ABOUT THIS EXERCISE:
What lines in the entries below contain the word "Import"? Copy all of them.

_ _ _ _ _ _ _

(** * A shallow embedding of the web-poker-rpg rules engine

    The TypeScript engine (hand ranking and evaluation, the pot ledger, the
    action-order rules, the table/seat model and the hand life-cycle state
    machine) is transcribed into executable Rocq definitions, and the
    properties stated about it are proved over those definitions.

    Conventions.
    - JavaScript numbers are IEEE 754 binary64.  Card values and counters
      are small integers and are modelled as [Z] or [nat].  Chip amounts are
      modelled as [Z] too: that is the engine on integer amounts, on which
      the additions, subtractions and comparisons of binary64 are exact (up
      to 2^53).  The code does not keep amounts integral, though (the AI
      sizes its bets as [potSize * 0.66] and [callAmount * 2.5]), and the
      layering of [PotManager.collectBets] is sensitive to rounding.  The pot
      ledger is therefore transcribed a second time, generically in the
      number operations ([Ledger]), and read on integers and on binary64
      itself ([JsNumber.integers], [JsNumber.doubles]).
    - A JavaScript [Map<string, _>] is an association list in insertion order
      with pairwise distinct keys; a [Set<string>] is a duplicate-free list in
      insertion order.
    - A method that may [throw] returns a [Result]; a method that mutates an
      object returns the new object.  *)

From Stdlib Require Import PrimFloat String ZArith Lia Bool Arith PeanoNat List Sorted
  Permutation.
Import ListNotations.
Open Scope Z_scope.

(* ================================================================== *)
(** * Definitions *)
(* ================================================================== *)

(** ** Thrown errors *)

(** The states of [engine/GameState.ts]. *)
Inductive GameState : Type :=
| WaitingForPlayers
| ReadyToStart
| PostingBlinds
| DealingHoleCards
| PreflopBetting
| DealingFlop
| FlopBetting
| DealingTurn
| TurnBetting
| DealingRiver
| RiverBetting
| Showdown
| HandComplete
| GameOver.

(** Player status of [models/Player.ts]. *)
Inductive PlayerStatus : Type :=
| Active | Folded | AllIn | SittingOut | Eliminated.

_ _ _ _ _ _ _

ANSWER BOX:
From Stdlib Require Import PrimFloat String ZArith Lia Bool Arith PeanoNat List Sorted
Import ListNotations.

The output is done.